Si tratta in realtà della messa in latino
secondo il rito organizzato dopo il Concilio di Trento, nel Cinquecento
(1545-1563). E’ una liturgia che mette in scena una Chiesa completamente dominata
da una gerarchia sacralizzata, nel quale il resto della popolazione di fede è
un elemento accessorio, appiccicato ma non indispensabile, tanto che non serve
che capisca ciò che si dice, che contrasta con il modello accolto, con forza di
dogma, durante il Concilio Vaticano 2°, quattro secoli dopo.

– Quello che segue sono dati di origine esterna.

(* ===== verification/Config.v ===== *)
(** Client configuration ([tezca-core/src/config.rs]): the frozen constants,
    transport timing, and padding profiles.  The profile's constructor sorts,
    deduplicates and validates; [is_bucket] is the binary search of the
    standard library, proved equal to membership. *)

From S2P Require Import Prelude Errors.

Definition DEFAULT_RELAY_URL : bytes := bstr "wss://relay.titlan.chat".

(** Pair-offer v3 validity constants. *)
Definition OFFER_DEFAULT_TTL_S : Z := 3600.
Definition MAX_OFFER_TTL_S : Z := 86400.
Definition FUTURE_SKEW_S : Z := 300.

(** Transport timing, in seconds. *)
Definition KEEPALIVE_INTERVAL_S : Z := 55.
Definition KEEPALIVE_GRACE_S : Z := 10.
Definition HTTP_CONNECT_TIMEOUT_S : Z := 10.
Definition HTTP_REQUEST_TIMEOUT_S : Z := 30.

Module KeepaliveTiming.
Record t := mk { interval : Z; grace : Z }.
Definition production : t := mk KEEPALIVE_INTERVAL_S KEEPALIVE_GRACE_S.
End KeepaliveTiming.

Module HttpTimeouts.
Record t := mk { connect : Z; request : Z }.
Definition production : t := mk HTTP_CONNECT_TIMEOUT_S HTTP_REQUEST_TIMEOUT_S.
End HttpTimeouts.

Module TransportTiming.
Record t := mk { keepalive : KeepaliveTiming.t; http : HttpTimeouts.t }.
Definition production : t := mk KeepaliveTiming.production HttpTimeouts.production.
End TransportTiming.

(** Inner-frame header length ([envelope/inner.rs]). *)
Definition INNER_HEADER_LEN : Z := 6.

(** [Vec::dedup]: removes consecutive repetitions. *)
Fixpoint dedup (l : list Z) : list Z :=
  match l with
  | x :: ((y :: _) as r) => if x =? y then dedup r else x :: dedup r
  | _ => l
  end.

(** The halving loop of [slice::binary_search]: while [size > 1], probe
    [base + size / 2] and keep the half that can hold [x].  Each round lowers
    [size] by at least one, so [length l] rounds suffice. *)
Fixpoint search_loop (fuel : nat) (l : list Z) (x : Z) (base size : nat) : nat :=
  match fuel with
  | O => base
  | S fuel' =>
    if (size <=? 1)%nat then base
    else
      let half := Nat.div size 2 in
      let mid := (base + half)%nat in
      let base' := if x <? default 0 (l !! mid) then base else mid in
      search_loop fuel' l x base' (size - half)%nat
  end.

(** [slice::binary_search(&x).is_ok()] *)
Definition binary_search_is_ok (l : list Z) (x : Z) : bool :=
  match l with
  | [] => false
  | _ => bool_decide (l !! search_loop (length l) l x 0%nat (length l) = Some x)
  end.

Module PaddingProfile.
Record t := mk { buckets : list Z }.

(** Sorts, deduplicates, and rejects an empty list or a bucket below the
    inner-frame header. *)
Definition new (bs : list Z) : Result t :=
  let bs := dedup (merge_sort Z.le bs) in
  match bs with
  | [] => Err (Malformed "invalid padding profile")
  | b :: _ =>
    if b <? INNER_HEADER_LEN then Err (Malformed "invalid padding profile")
    else Ok (mk bs)
  end.

Definition single (size : Z) : Result t := new [size].

(** [Self::new(vec![512, 2048, 8192]).expect(..)] *)
Definition default_profile : Result t :=
  match new [512; 2048; 8192] with Ok p => Ok p | _ => Panic end.

(** The smallest bucket that holds [frame_len] bytes. *)
Definition bucket_for (p : t) (frame_len : Z) : option Z :=
  snd <$> list_find (fun b => frame_len <= b) (buckets p).

Definition is_bucket (p : t) (len : Z) : bool := binary_search_is_ok (buckets p) len.

(** [self.buckets[self.buckets.len() - 1] - INNER_HEADER_LEN_U32] *)
Definition max_payload (p : t) : Result Z :=
  last_bucket ← expect (last (buckets p));
  expect (checked_sub last_bucket INNER_HEADER_LEN).

(** What [new] guarantees of a profile: ascending, without repetition,
    non-empty, every bucket a [u32] that holds the header. *)
Definition wf (p : t) : Prop :=
  buckets p <> [] /\ StronglySorted Z.lt (buckets p) /\
  Forall (fun b => INNER_HEADER_LEN <= b <= u32_max) (buckets p).
End PaddingProfile.

(** ** Sorting and deduplication *)

Lemma elem_of_dedup l x : x ∈ dedup l <-> x ∈ l.
Proof.
  induction l as [|a r IH]; [done|]. destruct r as [|b r]; [done|].
  change (dedup (a :: b :: r)) with (if a =? b then dedup (b :: r) else a :: dedup (b :: r)).
  destruct (Z.eqb_spec a b) as [->|]; set_solver.
Qed.

Lemma dedup_strict l : StronglySorted Z.le l -> StronglySorted Z.lt (dedup l).
Proof.
  induction l as [|a r IH]; [constructor|]. intros [Hs Hall]%StronglySorted_inv.
  destruct r as [|b r]; [repeat constructor|].
  change (dedup (a :: b :: r)) with (if a =? b then dedup (b :: r) else a :: dedup (b :: r)).
  destruct (Z.eqb_spec a b) as [->|Hne]; [auto|].
  constructor; [auto|]. apply Forall_forall. intros x Hx. rewrite elem_of_dedup in Hx.
  apply StronglySorted_inv in Hs as [_ Hb].
  pose proof (Forall_cons_1 _ _ _ Hall) as [Hab _].
  apply elem_of_cons in Hx as [->|Hx]; [lia|].
  pose proof (proj1 (Forall_forall _ _) Hb x Hx). lia.
Qed.

Lemma sorted_input l : StronglySorted Z.le (merge_sort Z.le l).
Proof. apply StronglySorted_merge_sort; apply _. Qed.

Lemma elem_of_merge_sort (l : list Z) x : x ∈ merge_sort Z.le l <-> x ∈ l.
Proof. by rewrite merge_sort_Permutation. Qed.

(** ** Binary search *)

Lemma strict_lookup_lt l (i j : nat) (a b : Z) :
  StronglySorted Z.lt l -> l !! i = Some a -> l !! j = Some b -> a < b -> (i < j)%nat.
Proof.
  intros Hs Hi Hj Hab. destruct (decide (j <= i)%nat) as [Hle|]; [|lia].
  exfalso. destruct (decide (i = j)) as [->|]; [naive_solver lia|].
  enough (b < a) by lia.
  clear Hab. revert i j Hi Hj Hle n. induction Hs as [|x l Hs IH Hx]; [done|].
  intros [|i] [|j] Hi Hj Hle Hne; simpl in *; try lia.
  - injection Hj as <-. rewrite Forall_forall in Hx. apply Hx.
    by eapply list_elem_of_lookup_2.
  - apply (IH i j); auto; lia.
Qed.

Lemma strict_lookup_inj l (i j : nat) (a : Z) :
  StronglySorted Z.lt l -> l !! i = Some a -> l !! j = Some a -> i = j.
Proof.
  intros Hs. revert i j. induction Hs as [|x l Hs IH Hx]; [done|].
  rewrite Forall_forall in Hx.
  intros [|i] [|j] Hi Hj; simpl in *; [done| | |by rewrite (IH i j)].
  - injection Hi as ->. apply list_elem_of_lookup_2 in Hj. specialize (Hx _ Hj). lia.
  - injection Hj as ->. apply list_elem_of_lookup_2 in Hi. specialize (Hx _ Hi). lia.
Qed.

(** The loop keeps the index of [x] inside the window [base, base + size). *)
Lemma search_loop_finds fuel l x k base size :
  StronglySorted Z.lt l -> l !! k = Some x ->
  (base <= k < base + size)%nat -> (base + size <= length l)%nat -> (size <= fuel)%nat ->
  search_loop fuel l x base size = k.
Proof.
  intros Hs Hk. revert base size.
  induction fuel as [|fuel IH]; intros base size Hb Hl Hf; cbn [search_loop]; [lia|].
  destruct (Nat.leb_spec size 1); [lia|].
  assert (Hh : (1 <= Nat.div size 2 < size)%nat).
  { split; [apply Nat.div_le_lower_bound; lia|apply Nat.div_lt; lia]. }
  destruct (lookup_lt_is_Some_2 l (base + size / 2)%nat) as [m Hm]; [lia|].
  rewrite Hm. cbn [default id]. destruct (Z.ltb_spec x m) as [Hlt|Hge].
  - pose proof (strict_lookup_lt l k _ x m Hs Hk Hm Hlt).
    assert (2 * (size / 2) <= size)%nat by (apply Nat.Div0.mul_div_le).
    apply IH; lia.
  - assert (base + size / 2 <= k)%nat.
    { destruct (decide (m = x)) as [->|].
      - rewrite (strict_lookup_inj l k (base + size / 2)%nat x); auto.
      - pose proof (strict_lookup_lt l _ k m x Hs Hm Hk). lia. }
    apply IH; lia.
Qed.

Lemma binary_search_spec l x :
  StronglySorted Z.lt l -> binary_search_is_ok l x = true <-> x ∈ l.
Proof.
  intros Hs. destruct l as [|a r]; [set_solver|]. unfold binary_search_is_ok.
  rewrite bool_decide_eq_true. split.
  - apply list_elem_of_lookup_2.
  - intros [k Hk]%list_elem_of_lookup_1.
    pose proof (lookup_lt_Some _ _ _ Hk).
    by rewrite (search_loop_finds _ _ _ k) by (auto with lia).
Qed.

(** ** Padding profiles *)
Module PaddingProfileFacts.
Import PaddingProfile.

Lemma new_buckets bs p :
  new bs = Ok p -> buckets p = dedup (merge_sort Z.le bs).
Proof. unfold new. destruct (dedup _) as [|b r]; [done|]. bool_case; naive_solver. Qed.

Lemma new_wf_lemma bs p : Forall in_u32 bs -> new bs = Ok p -> wf p.
Proof.
  intros Hu Hn. pose proof (new_buckets _ _ Hn) as Hb. unfold new in Hn.
  pose proof (dedup_strict _ (sorted_input bs)) as Hs. rewrite <- Hb in *.
  destruct (buckets p) as [|b r] eqn:E; [done|].
  destruct (Z.ltb_spec b INNER_HEADER_LEN) as [|Hge]; [done|].
  unfold wf. rewrite E. split_and!; [done|done|].
  apply Forall_forall. intros x Hx.
  assert (Hxi : x ∈ bs) by (by rewrite <- elem_of_merge_sort, <- elem_of_dedup, <- Hb).
  split; [|exact (proj2 (proj1 (Forall_forall _ _) Hu x Hxi))].
  apply StronglySorted_inv in Hs as [_ Hs]. rewrite Forall_forall in Hs.
  apply elem_of_cons in Hx as [->|Hx]; [lia|]. specialize (Hs _ Hx). lia.
Qed.

Lemma bucket_for_Some p n b :
  bucket_for p n = Some b ->
  b ∈ buckets p /\ n <= b /\
  (StronglySorted Z.lt (buckets p) -> forall b', b' ∈ buckets p -> n <= b' -> b <= b').
Proof.
  unfold bucket_for. intros H. apply fmap_Some in H as [[i b'] [Hf ->]].
  apply list_find_Some in Hf as (Hi & Hle & Hmin). simpl. split_and!.
  - by eapply list_elem_of_lookup_2.
  - done.
  - intros Hs c [j Hj]%list_elem_of_lookup_1 Hc.
    destruct (decide (c < b')) as [Hlt|]; [|lia].
    pose proof (strict_lookup_lt _ _ _ _ _ Hs Hj Hi Hlt). naive_solver.
Qed.

Lemma bucket_for_None p n :
  bucket_for p n = None <-> Forall (fun b => b < n) (buckets p).
Proof.
  unfold bucket_for. rewrite fmap_None, list_find_None.
  apply Forall_iff. intros. lia.
Qed.

Lemma is_bucket_spec p n : wf p -> is_bucket p n = true <-> n ∈ buckets p.
Proof. intros (_ & Hs & _). by apply binary_search_spec. Qed.

Lemma max_payload_Ok p :
  wf p -> exists b, last (buckets p) = Some b /\
    max_payload p = Ok (b - INNER_HEADER_LEN) /\ INNER_HEADER_LEN <= b <= u32_max /\
    forall b', b' ∈ buckets p -> b' <= b.
Proof.
  intros (Hne & Hs & Hall). unfold max_payload.
  destruct (last (buckets p)) as [b|] eqn:E; [|by apply last_None in E].
  exists b. apply last_Some in E as [l' El].
  assert (Hb : INNER_HEADER_LEN <= b <= u32_max).
  { rewrite Forall_forall in Hall. apply Hall. rewrite El. set_solver. }
  split_and!; [done| |lia|lia|].
  - simpl. unfold checked_sub. by rewrite (proj2 (Z.leb_le _ _)) by lia.
  - intros b'. rewrite El in Hs |- *. clear -Hs.
    induction l' as [|a l' IH]; simpl in *; [set_solver by lia|].
    apply StronglySorted_inv in Hs as [Hs Ha]. rewrite Forall_forall in Ha.
    intros [->|Hx]%elem_of_cons; [|by apply IH].
    pose proof (Ha b ltac:(set_solver)). lia.
Qed.
End PaddingProfileFacts.

(** ** Properties *)

(** Padding profiles.  A profile built from a list of 32-bit sizes has
    exactly those sizes as buckets (the binary search finds all and only
    them); a frame gets the smallest bucket that holds it, and none exactly
    when every size is too small; and the payload limit is the largest size
    less the header, without underflow. *)
Theorem profile_correct (bs : list Z) (p : PaddingProfile.t) :
  Forall in_u32 bs -> PaddingProfile.new bs = Ok p ->
  (forall n, PaddingProfile.is_bucket p n = true <-> n ∈ bs) /\
  (forall n b, PaddingProfile.bucket_for p n = Some b ->
     b ∈ bs /\ n <= b /\ forall b', b' ∈ bs -> n <= b' -> b <= b') /\
  (forall n, PaddingProfile.bucket_for p n = None <-> forall b, b ∈ bs -> b < n) /\
  exists m, PaddingProfile.max_payload p = Ok m /\ m + INNER_HEADER_LEN ∈ bs /\ 0 <= m /\
    forall b, b ∈ bs -> b <= m + INNER_HEADER_LEN.
Proof.
  intros Hu Hn. pose proof (PaddingProfileFacts.new_wf_lemma _ _ Hu Hn) as Hwf.
  assert (Hin : forall n, n ∈ PaddingProfile.buckets p <-> n ∈ bs).
  { intros n. by rewrite (PaddingProfileFacts.new_buckets _ _ Hn), elem_of_dedup, elem_of_merge_sort. }
  split_and!.
  - intros n. by rewrite PaddingProfileFacts.is_bucket_spec, Hin.
  - intros n b (H1 & H2 & H3)%PaddingProfileFacts.bucket_for_Some. rewrite Hin in H1.
    split_and!; [done|done|]. intros b' Hb'. apply H3; [apply Hwf|by rewrite Hin].
  - intros n. rewrite PaddingProfileFacts.bucket_for_None, Forall_forall. by setoid_rewrite Hin.
  - destruct (PaddingProfileFacts.max_payload_Ok _ Hwf) as (b & Hl & Hm & Hb & Hmax).
    exists (b - INNER_HEADER_LEN). rewrite Z.sub_add. split_and!; [done| |lia|].
    + rewrite <- Hin. apply last_Some in Hl as [l' ->]. set_solver.
    + intros b' Hb'. apply Hmax. by rewrite Hin.
Qed.

Lemma profile_correct_witness :
  exists m p, PaddingProfile.new [1024; 256; 1024; 64] = Ok p /\ PaddingProfile.max_payload p = Ok m /\
    m + INNER_HEADER_LEN ∈ [1024; 256; 1024; 64].
Proof.
  destruct (profile_correct [1024; 256; 1024; 64] (PaddingProfile.mk [64; 256; 1024]))
    as (_ & _ & _ & m & H1 & H2 & _).
  - unfold in_u32. by_compute.
  - vm_compute; reflexivity.
  - exists m, (PaddingProfile.mk [64; 256; 1024]). split; [vm_compute; reflexivity|]. split; [exact H1|exact H2].
Defined.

Il latino all’epoca era da circa tre secoli la lingua delle scienze, come oggi
è l’angloamericano e prima lo era stato il greco. Lo rimase fino all’inizio
dell’Ottocento. Lo era diventata nel processo di creazione delle grandi
organizzazioni universitarie europee, che aveva preso come modello i costumi dei
cultori delle discipline giuridiche, i quali , appunto, usavano il latino,
avendo come principale riferimento il diritto romano raccolto nell’insieme di
raccolte pubblicato nel Sesto secolo a Costantinopoli/Bisanzio con il nome di Corpus
Iuris civilis[trad.: La raccolta del diritto sui fatti e relazioni
rilevanti per l’ordinamento pubblico]. Il latino era quindi diventato, in
particolare, anche la lingua della teologia, negli ambienti universitari
europei. Da secoli, però, la gente comune non lo intendeva più. Per essa il
latino acquistò quindi un senso di magico, proprio perché incomprensibile, mentre
per i dotti, al contrario, era lo strumento per farsi capire dalla comunità dei
sapienti di dovunque fossero.
Perché papi e concili hanno ritenuto di
impicciarsi sui riti della messa e sulla lingua usata per celebrarla?
Dipende da come è organizzata quella
liturgia, considerata centrale per manifestare la Chiesa. Essa è dominata dal
clero, inquadrato nella gerarchia sacralizzata a cui s’è accennato: come tale è
strumento del suo potere, che, in quanto gerarchico, si ritiene che debba
essere sotto il dominio del vertice. Quest’ultimo, proprio dal Concilio di
Trento, venne configurato come un assolutismo autocratico, che venne rafforzato
in tal senso nel corso del Concilio Vaticano 1° (1870).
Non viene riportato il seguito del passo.